[Data records]
-=-=-

(* ===== verification/AssistantText.v ===== *)
(** The parsers built on the two generic ones: citations ([citation.rs]),
    proposed plans ([proposed_plan.rs]) and the assistant's text with both
    ([assistant_text.rs]), all of [utils/stream-parser/src].  Their theorems
    are proved against the law of [StreamText.v]. *)

From S2P Require Import Prelude Text StreamText InlineHiddenTag TaggedLines.

(** * Citations *)

Module Citation.
Inductive CitationTag := Citation.

Definition CITATION_OPEN : str := lit "<oai-mem-citation>".
Definition CITATION_CLOSE : str := lit "</oai-mem-citation>".
Definition citation_specs : list (InlineTagSpec CitationTag) :=
  [mkSpec Citation CITATION_OPEN CITATION_CLOSE].

(** [CitationStreamParser] *)
Record CitationStreamParser := mkCitation { inner : InlineHiddenTagParser CitationTag }.

(** [CitationStreamParser::new] *)
Definition new_citation : CitationStreamParser := mkCitation (mkInline citation_specs [] None).

Definition map_contents (c : StreamTextChunk (ExtractedInlineTag CitationTag)) :
    StreamTextChunk str :=
  mkTextChunk (visible_text c) (content <$> extracted c).

#[global] Instance citation_parser : StreamTextParser CitationStreamParser str := {
  push_str p chunk :=
    let '(i, out) := push_str (inner p) chunk in (mkCitation i, map_contents out);
  finish p := let '(i, out) := finish (inner p) in (mkCitation i, map_contents out)
}.

(** [strip_citations] *)
Definition strip_citations (text : str) : str * list str :=
  let '(p, out) := push_str new_citation text in
  let '(_, tail) := finish p in
  (visible_text out ++ visible_text tail, extracted out ++ extracted tail).

Lemma map_contents_app a b : map_contents (chunk_app a b) = chunk_app (map_contents a) (map_contents b).
Proof. unfold map_contents, chunk_app. simpl. by rewrite fmap_app. Qed.

#[global] Instance citation_chunk_invariant :
  ChunkInvariant CitationStreamParser str (λ p, wf_inline (inner p)) eq.
Proof.
  split.
  - apply _.
  - intros p a Hp. pose proof (push_str_ok (R := eq) (inner p) a Hp) as Hok. simpl in *.
    by destruct (drain _).
  - intros p a b p1 o1 p2 o2 Hp. cbn [push_str citation_parser].
    destruct (push_str (inner p) a) as [i1 c1] eqn:E1. intros [= <- <-]. cbn [inner].
    destruct (push_str i1 b) as [i2 c2] eqn:E2. intros [= <- <-].
    destruct (push_str_app (R := eq) _ _ _ _ _ _ _ Hp E1 E2) as (c & -> & Hc).
    eexists. split; [done|]. rewrite <- map_contents_app. unfold map_contents.
    destruct Hc as [-> ->]. reflexivity.
Qed.

Lemma citation_specs_ok : valid_specs citation_specs ∧ no_infix citation_specs.
Proof. apply specs_okb_true. vm_compute. reflexivity. Qed.

(** The output of the citation parser is the inner one's, with the bodies only. *)
Lemma run_citation_inner i chunks :
  run_stream (mkCitation i) chunks = map_contents (run_stream i chunks).
Proof.
  unfold run_stream.
  assert (push_all (mkCitation i) chunks =
          let '(i', o) := push_all i chunks in (mkCitation i', map_contents o)) as ->.
  { revert i. induction chunks as [|c chunks IH]; intros i; [done|]. cbn [push_all].
    cbn [push_str citation_parser inner]. destruct (push_str i c) as [i1 o1]. rewrite IH.
    destruct (push_all i1 chunks) as [i2 o2]. by rewrite map_contents_app. }
  destruct (push_all i chunks) as [i' o]. cbn [finish citation_parser inner].
  destruct (finish i') as [i'' t]. by rewrite map_contents_app.
Qed.
End Citation.

(** * Plans *)

Module Plan.
Inductive PlanTag := ProposedPlan.

#[global] Instance PlanTag_eq_dec : EqDecision PlanTag.
Proof. solve_decision. Defined.

Definition OPEN_TAG : str := lit "<proposed_plan>".
Definition CLOSE_TAG : str := lit "</proposed_plan>".
Definition plan_specs : list (TagSpec PlanTag) := [mkTagSpec OPEN_TAG CLOSE_TAG ProposedPlan].

(** [ProposedPlanSegment] and [ProposedPlanParser] *)
Inductive ProposedPlanSegment :=
| NormalText (text : str)
| ProposedPlanStart
| ProposedPlanDelta (text : str)
| ProposedPlanEnd.

Record ProposedPlanParser := mkPlan { parser : TaggedLineParser PlanTag }.

(** [ProposedPlanParser::new] *)
Definition new_plan : ProposedPlanParser := mkPlan (new_tagged plan_specs).

(** [map_segments] *)
Definition map_segment (s : TaggedLineSegment PlanTag) : ProposedPlanSegment :=
  match s with
  | Normal text => NormalText text
  | TagStart ProposedPlan => ProposedPlanStart
  | TagDelta ProposedPlan text => ProposedPlanDelta text
  | TagEnd ProposedPlan => ProposedPlanEnd
  end.
Definition map_segments (ss : list (TaggedLineSegment PlanTag)) :
    StreamTextChunk ProposedPlanSegment :=
  foldl (λ out s,
           let mapped := map_segment s in
           mkTextChunk
             (match mapped with NormalText text => visible_text out ++ text | _ => visible_text out end)
             (extracted out ++ [mapped])) default_chunk ss.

-=-=-

▶ _ABOUT THIS EXERCISE_
Please give an exact copy of every entry.

▶ _EXERCISE ANSWER_
(* ===== verification/AssistantText.v ===== *)
(** The parsers built on the two generic ones: citations ([citation.rs]),
    proposed plans ([proposed_plan.rs]) and the assistant's text with both
    ([assistant_text.rs]), all of [utils/stream-parser/src].  Their theorems
    are proved against the law of [StreamText.v]. *)

From S2P Require Import Prelude Text StreamText InlineHiddenTag TaggedLines.

(** * Citations *)

Module Citation.
Inductive CitationTag := Citation.

Definition CITATION_OPEN : str := lit "<oai-mem-citation>".
Definition CITATION_CLOSE : str := lit "</oai-mem-citation>".
Definition citation_specs : list (InlineTagSpec CitationTag) :=
  [mkSpec Citation CITATION_OPEN CITATION_CLOSE].

(** [CitationStreamParser] *)
Record CitationStreamParser := mkCitation { inner : InlineHiddenTagParser CitationTag }.

(** [CitationStreamParser::new] *)
Definition new_citation : CitationStreamParser := mkCitation (mkInline citation_specs [] None).

Definition map_contents (c : StreamTextChunk (ExtractedInlineTag CitationTag)) :
    StreamTextChunk str :=
  mkTextChunk (visible_text c) (content <$> extracted c).

#[global] Instance citation_parser : StreamTextParser CitationStreamParser str := {
  push_str p chunk :=
    let '(i, out) := push_str (inner p) chunk in (mkCitation i, map_contents out);
  finish p := let '(i, out) := finish (inner p) in (mkCitation i, map_contents out)
}.

(** [strip_citations] *)
Definition strip_citations (text : str) : str * list str :=
  let '(p, out) := push_str new_citation text in
  let '(_, tail) := finish p in
  (visible_text out ++ visible_text tail, extracted out ++ extracted tail).

Lemma map_contents_app a b : map_contents (chunk_app a b) = chunk_app (map_contents a) (map_contents b).
Proof. unfold map_contents, chunk_app. simpl. by rewrite fmap_app. Qed.

#[global] Instance citation_chunk_invariant :
  ChunkInvariant CitationStreamParser str (λ p, wf_inline (inner p)) eq.
Proof.
  split.
  - apply _.
  - intros p a Hp. pose proof (push_str_ok (R := eq) (inner p) a Hp) as Hok. simpl in *.
    by destruct (drain _).
  - intros p a b p1 o1 p2 o2 Hp. cbn [push_str citation_parser].
    destruct (push_str (inner p) a) as [i1 c1] eqn:E1. intros [= <- <-]. cbn [inner].
    destruct (push_str i1 b) as [i2 c2] eqn:E2. intros [= <- <-].
    destruct (push_str_app (R := eq) _ _ _ _ _ _ _ Hp E1 E2) as (c & -> & Hc).
    eexists. split; [done|]. rewrite <- map_contents_app. unfold map_contents.
    destruct Hc as [-> ->]. reflexivity.
Qed.

Lemma citation_specs_ok : valid_specs citation_specs ∧ no_infix citation_specs.
Proof. apply specs_okb_true. vm_compute. reflexivity. Qed.

(** The output of the citation parser is the inner one's, with the bodies only. *)
Lemma run_citation_inner i chunks :
  run_stream (mkCitation i) chunks = map_contents (run_stream i chunks).
Proof.
  unfold run_stream.
  assert (push_all (mkCitation i) chunks =
          let '(i', o) := push_all i chunks in (mkCitation i', map_contents o)) as ->.
  { revert i. induction chunks as [|c chunks IH]; intros i; [done|]. cbn [push_all].
    cbn [push_str citation_parser inner]. destruct (push_str i c) as [i1 o1]. rewrite IH.
    destruct (push_all i1 chunks) as [i2 o2]. by rewrite map_contents_app. }
  destruct (push_all i chunks) as [i' o]. cbn [finish citation_parser inner].
  destruct (finish i') as [i'' t]. by rewrite map_contents_app.
Qed.
End Citation.

(** * Plans *)

Module Plan.
Inductive PlanTag := ProposedPlan.

#[global] Instance PlanTag_eq_dec : EqDecision PlanTag.
Proof. solve_decision. Defined.

Definition OPEN_TAG : str := lit "<proposed_plan>".
Definition CLOSE_TAG : str := lit "</proposed_plan>".
Definition plan_specs : list (TagSpec PlanTag) := [mkTagSpec OPEN_TAG CLOSE_TAG ProposedPlan].

(** [ProposedPlanSegment] and [ProposedPlanParser] *)
Inductive ProposedPlanSegment :=
| NormalText (text : str)
| ProposedPlanStart
| ProposedPlanDelta (text : str)
| ProposedPlanEnd.

Record ProposedPlanParser := mkPlan { parser : TaggedLineParser PlanTag }.

(** [ProposedPlanParser::new] *)
Definition new_plan : ProposedPlanParser := mkPlan (new_tagged plan_specs).

(** [map_segments] *)
Definition map_segment (s : TaggedLineSegment PlanTag) : ProposedPlanSegment :=
  match s with
  | Normal text => NormalText text
  | TagStart ProposedPlan => ProposedPlanStart
  | TagDelta ProposedPlan text => ProposedPlanDelta text
  | TagEnd ProposedPlan => ProposedPlanEnd
  end.
Definition map_segments (ss : list (TaggedLineSegment PlanTag)) :
    StreamTextChunk ProposedPlanSegment :=
  foldl (λ out s,
           let mapped := map_segment s in
           mkTextChunk
             (match mapped with NormalText text => visible_text out ++ text | _ => visible_text out end)
             (extracted out ++ [mapped])) default_chunk ss.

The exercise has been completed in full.